**PROBLEM**
Return all of the entries below exactly as they are given.

(Saved data entries)
+ + + + + + +

Variable P : Statement → Prop.
Hypothesis HVariable : ∀ n init, P (VariableDeclaration n init).
Hypothesis HFunction : ∀ n params body, Forall P body → P (FunctionDeclaration n params body).
Hypothesis HIf : ∀ c th el, Forall P th → Forall P el → P (IfStatement c th el).
Hypothesis HLoop : ∀ c body, Forall P body → P (LoopStatement c body).
Hypothesis HReturn : ∀ v, P (ReturnStatement v).
Hypothesis HExpression : ∀ e, P (ExpressionStatement e).

Fixpoint Statement_nested_ind (s : Statement) : P s :=
  let block :=
    fix go (l : list Statement) : Forall P l :=
      match l with
      | [] => @List.Forall_nil _ P
      | x :: l => @List.Forall_cons _ P x l (Statement_nested_ind x) (go l)
      end in
  match s with
  | VariableDeclaration n init => HVariable n init
  | FunctionDeclaration n params body => HFunction n params body (block body)
  | IfStatement c th el => HIf c th el (block th) (block el)
  | LoopStatement c body => HLoop c body (block body)
  | ReturnStatement v => HReturn v
  | ExpressionStatement e => HExpression e
  end.

End StatementInduction.

(** * Proofs *)

(** ** Symbol table *)

Lemma removelast_snoc {A} (l : list A) (x : A) : removelast (l ++ [x]) = l.
Proof. by rewrite removelast_app, app_nil_r. Qed.

Lemma exitScope_enterScope tbl : SymbolTable.exitScope (SymbolTable.enterScope tbl) = tbl
  ∨ SymbolTable.scopes tbl = [].
Proof.
  destruct tbl as [[|g l]]; [by right|left].
  unfold SymbolTable.exitScope, SymbolTable.enterScope.
  cbn [SymbolTable.scopes]. rewrite length_app, removelast_snoc.
  case_decide; [done|]. simpl in *; lia.
Qed.

Lemma globalAtZero_new : globalAtZero SymbolTable.new.
Proof.
  eexists _, []. split; [reflexivity|].
  intros b Hb. unfold builtinNames in Hb.
  repeat (apply elem_of_cons in Hb as [->|Hb]; [eexists; split; [vm_compute; reflexivity|done]|]).
  by apply elem_of_nil in Hb.
Qed.

Lemma holdsBuiltins_insert_function sc n sym :
  isFunction sym = true → holdsBuiltins sc → holdsBuiltins (<[n := sym]> sc).
Proof.
  intros Hf H b Hb. destruct (decide (b = n)) as [->|Hne].
  - rewrite lookup_insert_eq. eauto.
  - rewrite lookup_insert_ne by done. by apply H.
Qed.

Lemma holdsBuiltins_insert_fresh sc n sym :
  sc !! n = None → holdsBuiltins sc → holdsBuiltins (<[n := sym]> sc).
Proof.
  intros Hn H b Hb. destruct (H b Hb) as (s & Hs & Hf).
  exists s. split; [|done]. rewrite lookup_insert_ne; [done|]. intros ->. congruence.
Qed.

(** [update] rewrites one symbol in place: the scope at the far end of the
    search (the global one) stays where it is and keeps the builtins. *)
Lemma update_from_snoc l g n l' :
  SymbolTable.update_from (l ++ [g]) n = Some l' →
  ∃ l0 g', l' = l0 ++ [g'] ∧ (holdsBuiltins g → holdsBuiltins g').
Proof.
  revert l'. induction l as [|sc l IH]; intros l'; simpl.
  - destruct (g !! n) as [s|] eqn:Hn; [|done].
    intros [= <-]. exists [], (<[n:=set_isInitialized s]> g). split; [done|].
    intros Hg b Hb. destruct (Hg b Hb) as (sym & Hsym & Hf).
    destruct (decide (b = n)) as [->|Hne].
    + rewrite lookup_insert_eq. exists (set_isInitialized s). split; [done|].
      simpl. congruence.
    + rewrite lookup_insert_ne by done. eauto.
  - destruct (sc !! n) as [s|].
    + intros [= <-]. by exists (<[n:=set_isInitialized s]> sc :: l), g.
    + destruct (SymbolTable.update_from (l ++ [g]) n) as [l1|]; simpl; [|done].
      intros [= <-]. destruct (IH l1 eq_refl) as (l0 & g' & -> & Hg).
      by exists (sc :: l0), g'.
Qed.

Lemma globalAtZero_applyOp tbl op : globalAtZero tbl → globalAtZero (applyOp tbl op).
Proof.
  intros (g & inner & Hs & Hg). destruct op as [| |n ty f i|n|n|n ps r]; simpl.
  - exists g, (inner ++ [∅]). unfold SymbolTable.enterScope; simpl. by rewrite Hs.
  - unfold SymbolTable.exitScope. case_decide; [|by exists g, inner].
    rewrite Hs in *. destruct inner as [|sc inner]; simpl in *; [lia|].
    exists g, (removelast (sc :: inner)). done.
  - unfold SymbolTable.define. rewrite Hs.
    destruct (last (g :: inner)) as [cur|] eqn:Hlast; [|by exists g, inner].
    destruct (cur !! n) eqn:Hcur; simpl; [by exists g, inner|].
    destruct inner as [|sc inner]; simpl.
    + simpl in Hlast. injection Hlast as <-.
      eexists _, []. split; [done|]. by apply holdsBuiltins_insert_fresh.
    + eexists g, _. split; [reflexivity|done].
  - by exists g, inner.
  - unfold SymbolTable.update. rewrite Hs, reverse_cons.
    destruct (SymbolTable.update_from (reverse inner ++ [g]) n) as [l'|] eqn:Hu;
      simpl; [|by exists g, inner].
    destruct (update_from_snoc _ _ _ _ Hu) as (l0 & g' & -> & Hg').
    exists g', (reverse l0). split; [by rewrite reverse_snoc|by apply Hg'].
  - unfold SymbolTable.addFunctionSignature. rewrite Hs. simpl.
    eexists _, inner. split; [done|]. by apply holdsBuiltins_insert_function.
Qed.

+ + + + + + +

**TASK OUTPUT**
Variable P : Statement → Prop.
Hypothesis HVariable : ∀ n init, P (VariableDeclaration n init).
Hypothesis HFunction : ∀ n params body, Forall P body → P (FunctionDeclaration n params body).
Hypothesis HIf : ∀ c th el, Forall P th → Forall P el → P (IfStatement c th el).
Hypothesis HLoop : ∀ c body, Forall P body → P (LoopStatement c body).
Hypothesis HReturn : ∀ v, P (ReturnStatement v).
Hypothesis HExpression : ∀ e, P (ExpressionStatement e).

Fixpoint Statement_nested_ind (s : Statement) : P s :=
  let block :=
    fix go (l : list Statement) : Forall P l :=
      match l with
      | [] => @List.Forall_nil _ P
      | x :: l => @List.Forall_cons _ P x l (Statement_nested_ind x) (go l)
      end in
  match s with
  | VariableDeclaration n init => HVariable n init
  | FunctionDeclaration n params body => HFunction n params body (block body)
  | IfStatement c th el => HIf c th el (block th) (block el)
  | LoopStatement c body => HLoop c body (block body)
  | ReturnStatement v => HReturn v
  | ExpressionStatement e => HExpression e
  end.

End StatementInduction.

(** * Proofs *)

(** ** Symbol table *)

Lemma removelast_snoc {A} (l : list A) (x : A) : removelast (l ++ [x]) = l.
Proof. by rewrite removelast_app, app_nil_r. Qed.

Lemma exitScope_enterScope tbl : SymbolTable.exitScope (SymbolTable.enterScope tbl) = tbl
  ∨ SymbolTable.scopes tbl = [].
Proof.
  destruct tbl as [[|g l]]; [by right|left].
  unfold SymbolTable.exitScope, SymbolTable.enterScope.
  cbn [SymbolTable.scopes]. rewrite length_app, removelast_snoc.
  case_decide; [done|]. simpl in *; lia.
Qed.

Lemma globalAtZero_new : globalAtZero SymbolTable.new.
Proof.
  eexists _, []. split; [reflexivity|].
  intros b Hb. unfold builtinNames in Hb.
  repeat (apply elem_of_cons in Hb as [->|Hb]; [eexists; split; [vm_compute; reflexivity|done]|]).
  by apply elem_of_nil in Hb.
Qed.

Lemma holdsBuiltins_insert_function sc n sym :
  isFunction sym = true → holdsBuiltins sc → holdsBuiltins (<[n := sym]> sc).
Proof.
  intros Hf H b Hb. destruct (decide (b = n)) as [->|Hne].
  - rewrite lookup_insert_eq. eauto.
  - rewrite lookup_insert_ne by done. by apply H.
Qed.

Lemma holdsBuiltins_insert_fresh sc n sym :
  sc !! n = None → holdsBuiltins sc → holdsBuiltins (<[n := sym]> sc).
Proof.
  intros Hn H b Hb. destruct (H b Hb) as (s & Hs & Hf).
  exists s. split; [|done]. rewrite lookup_insert_ne; [done|]. intros ->. congruence.
Qed.

(** [update] rewrites one symbol in place: the scope at the far end of the
    search (the global one) stays where it is and keeps the builtins. *)
Lemma update_from_snoc l g n l' :
  SymbolTable.update_from (l ++ [g]) n = Some l' →
  ∃ l0 g', l' = l0 ++ [g'] ∧ (holdsBuiltins g → holdsBuiltins g').
Proof.
  revert l'. induction l as [|sc l IH]; intros l'; simpl.
  - destruct (g !! n) as [s|] eqn:Hn; [|done].
    intros [= <-]. exists [], (<[n:=set_isInitialized s]> g). split; [done|].
    intros Hg b Hb. destruct (Hg b Hb) as (sym & Hsym & Hf).
    destruct (decide (b = n)) as [->|Hne].
    + rewrite lookup_insert_eq. exists (set_isInitialized s). split; [done|].
      simpl. congruence.
    + rewrite lookup_insert_ne by done. eauto.
  - destruct (sc !! n) as [s|].
    + intros [= <-]. by exists (<[n:=set_isInitialized s]> sc :: l), g.
    + destruct (SymbolTable.update_from (l ++ [g]) n) as [l1|]; simpl; [|done].
      intros [= <-]. destruct (IH l1 eq_refl) as (l0 & g' & -> & Hg).
      by exists (sc :: l0), g'.
Qed.

Lemma globalAtZero_applyOp tbl op : globalAtZero tbl → globalAtZero (applyOp tbl op).
Proof.
  intros (g & inner & Hs & Hg). destruct op as [| |n ty f i|n|n|n ps r]; simpl.
  - exists g, (inner ++ [∅]). unfold SymbolTable.enterScope; simpl. by rewrite Hs.
  - unfold SymbolTable.exitScope. case_decide; [|by exists g, inner].
    rewrite Hs in *. destruct inner as [|sc inner]; simpl in *; [lia|].
    exists g, (removelast (sc :: inner)). done.
  - unfold SymbolTable.define. rewrite Hs.
    destruct (last (g :: inner)) as [cur|] eqn:Hlast; [|by exists g, inner].
    destruct (cur !! n) eqn:Hcur; simpl; [by exists g, inner|].
    destruct inner as [|sc inner]; simpl.
    + simpl in Hlast. injection Hlast as <-.
      eexists _, []. split; [done|]. by apply holdsBuiltins_insert_fresh.
    + eexists g, _. split; [reflexivity|done].
  - by exists g, inner.
  - unfold SymbolTable.update. rewrite Hs, reverse_cons.
    destruct (SymbolTable.update_from (reverse inner ++ [g]) n) as [l'|] eqn:Hu;
      simpl; [|by exists g, inner].
    destruct (update_from_snoc _ _ _ _ Hu) as (l0 & g' & -> & Hg').
    exists g', (reverse l0). split; [by rewrite reverse_snoc|by apply Hg'].
  - unfold SymbolTable.addFunctionSignature. rewrite Hs. simpl.
    eexists _, inner. split; [done|]. by apply holdsBuiltins_insert_function.
Qed.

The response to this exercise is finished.